John, um rapaz judeu de origem húngara, tinha parentes aqui e veio primeiro, enquanto eles namoravam. Parte de sua família já havia imigrado nos anos 1930.

  • “Não foi simples para John conseguir seu visto brasileiro, justamente porque ele era judeu –na época, o governo brasileiro, presidido por Getúlio Vargas, tinha traços antissemitas. Um primo de John trabalhava no Instituto Biológico de Minas Gerais, e o governador do Estado naquele período era Juscelino Kubitschek. O primo explicou a Juscelino a situação, que deu um cartão com suas recomendações para que conseguissem o visto. (...) Quando apresentaram o cartão no Itamaraty, o funcionário falou depois de alguns rodeios: ‘Olha, o visto dele não saiu ainda porque ele é judeu’. (...) Muitos judeus sofreram situações parecidas ao imigrar para o Brasil: o presidente Getúlio Vargas tinha posturas antissemitas e era simpatizante de Benito Mussolini, o ditador italiano aliado dos nazistas na Segunda Guerra Mundial, além do próprio Hitler. Nessa época, para conseguir entrar no Brasil, os judeus pagavam alguma quantia ou eram batizados como católicos.” (trecho do livro)

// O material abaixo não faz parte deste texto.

(* ===== verification/External.v ===== *)
(** * Interfaces of the code outside the repository

    The runtime calls helpers of snmalloc, a git submodule whose source is not
    part of this repository. Each is a parameter here: an operational class
    carries the functions, a class of laws states the documented behaviour the
    runtime relies on. The components are defined over the operational class and
    their theorems assume the laws; the reference instances at the end show that
    the laws can be met and let the witnesses compute. *)

From S2P Require Import Prelude.

Definition is_pow2 (a : Z) : Prop := exists k, 0 <= k <= 63 /\ a = 2 ^ k.

(** [snmalloc::bits::align_up] and [snmalloc::bits::align_down], on [size_t]. *)
Class SnmallocBits : Type := {
  align_up : Z -> Z -> Z;
  align_down : Z -> Z -> Z;
}.

(** Rounding to a multiple of a power of two. [align_up] is only specified where
    the addition of [alignment - 1] does not leave 64 bits. *)
Class SnmallocBitsOk `{!SnmallocBits} : Prop := {
  align_up_range : forall v a, is_u64 (align_up v a);
  align_up_spec : forall v a, is_pow2 a -> 0 <= v -> v + a <= 2 ^ 64 ->
    (a | align_up v a) /\ v <= align_up v a < v + a;
  align_down_spec : forall v a, is_pow2 a -> is_u64 v ->
    (a | align_down v a) /\ align_down v a <= v < align_down v a + a;
}.

(** [MONZA_PAGE_SIZE] is 4 kB, or 2 MB with [MONZA_USE_LARGE_PAGES]. *)
Inductive page_config : Type := SmallPages | LargePages.

Definition page_bits (c : page_config) : Z :=
  match c with SmallPages => 12 | LargePages => 21 end.

Definition PAGE_SIZE (c : page_config) : Z := 2 ^ page_bits c.

(** ** Facts about the laws *)

Section BitsFacts.
Context `{SnmallocBits, !SnmallocBitsOk}.

Lemma is_pow2_pos a : is_pow2 a -> 0 < a.
Proof. intros (k & ? & ->). lia. Qed.

Lemma align_down_eq v a : is_pow2 a -> is_u64 v -> align_down v a = v - v mod a.
Proof.
  intros Ha Hv. pose proof (is_pow2_pos a Ha).
  destruct (align_down_spec v a Ha Hv) as [[q Hq] ?]. rewrite Hq in *.
  assert (v mod a = v - q * a) as ->; [|lia].
  symmetry. apply Z.mod_unique with q; lia.
Qed.

Lemma align_up_eq v a :
  is_pow2 a -> 0 <= v -> v + a <= 2 ^ 64 -> align_up v a = (v + (a - 1)) / a * a.
Proof.
  intros Ha Hv Hs. pose proof (is_pow2_pos a Ha).
  destruct (align_up_spec v a Ha Hv Hs) as [[q Hq] ?]. rewrite Hq in *.
  f_equal. apply Z.div_unique with (v + (a - 1) - q * a); lia.
Qed.

Lemma align_up_aligned v a :
  is_pow2 a -> 0 <= v -> v + a <= 2 ^ 64 -> (a | v) -> align_up v a = v.
Proof.
  intros Ha Hv Hs [q ->]. pose proof (is_pow2_pos a Ha).
  rewrite align_up_eq by done. f_equal.
  symmetry. apply Z.div_unique with (a - 1); lia.
Qed.

Lemma align_down_aligned v a :
  is_pow2 a -> is_u64 v -> (a | v) -> align_down v a = v.
Proof.
  intros Ha Hv Hd. rewrite align_down_eq by done.
  rewrite (proj2 (Z.mod_divide v a ltac:(pose proof (is_pow2_pos a Ha); lia)) Hd). lia.
Qed.

End BitsFacts.

Lemma page_size_pow2 c : is_pow2 (PAGE_SIZE c).
Proof. exists (page_bits c). split; [destruct c; cbn; lia|done]. Qed.

Lemma page_size_cases c : PAGE_SIZE c = 4096 \/ PAGE_SIZE c = 2097152.
Proof. unfold PAGE_SIZE. destruct c; cbn; lia. Qed.

Lemma page_size_bounds c : 4096 <= PAGE_SIZE c <= 2097152.
Proof. destruct (page_size_cases c); lia. Qed.

#[export] Hint Resolve page_size_pow2 align_up_range : monza.

(** ** Reference instance *)

Definition ref_bits : SnmallocBits := {|
  align_up v a := u64 ((v + (a - 1)) / a * a);
  align_down v a := v - v mod a;
|}.

Lemma ref_bits_ok : @SnmallocBitsOk ref_bits.
Proof.
  split; cbn.
  - intros. apply u64_range.
  - intros v a Ha Hv Hs. pose proof (is_pow2_pos a Ha).
    assert ((v + (a - 1)) / a * a = v + (a - 1) - (v + (a - 1)) mod a) as E by zlia.
    pose proof (Z.mod_pos_bound (v + (a - 1)) a ltac:(lia)).
    rewrite u64_small by (unfold is_u64; lia).
    split; [|lia]. exists ((v + (a - 1)) / a). lia.
  - intros v a Ha Hv. pose proof (is_pow2_pos a Ha).
    pose proof (Z.mod_pos_bound v a ltac:(lia)).
    split; [|lia]. exists (v / a). rewrite (Z.mod_eq v a) by lia. lia.
Qed.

Em São Paulo, Nanette construiu novos caminhos. O casal teve três filhos e se estabeleceu em definitivo no Brasil após algum tempo morando nos Estados Unidos e na Argentina.

“As questões [dos filhos] não faltaram: onde é que está todo mundo? Eventualmente se deram conta que não tinha uma segunda geração, não tinha avós, não tinha primos, não tinha tias, tias-avós... chegou uma hora em que eles perguntaram”, diz Nanette sobre revelar a sua família, por mais assustador que fosse, o drama ao qual havia sido submetida.

Poder explicar o que aconteceu para que isso nunca mais se repita permite a ela combater a ignorância, base ideal para a manipulação de Hitler e de qualquer governo que queira subjugar um povo, na sua opinião.

“Minha função nas escolas aonde vou é, depois que eles ensinam sobre a Segunda Guerra, entro eu para falar sobre o Holocausto. (...) Quem ensina sobre o Holocausto tem de ensinar o contexto, a organização, não adianta só dizer ‘nunca mais’. Nunca mais o quê?”

"A razão de eu ter escrito o livro é: na hora em que eu não estiver mais, pelo menos alguém tem um depoimento", ela diz.

E enquanto ela estiver por aqui, é assim, com esta frase, que gosta de encerrar a conversa: “O preço da liberdade é a eterna vigilância.”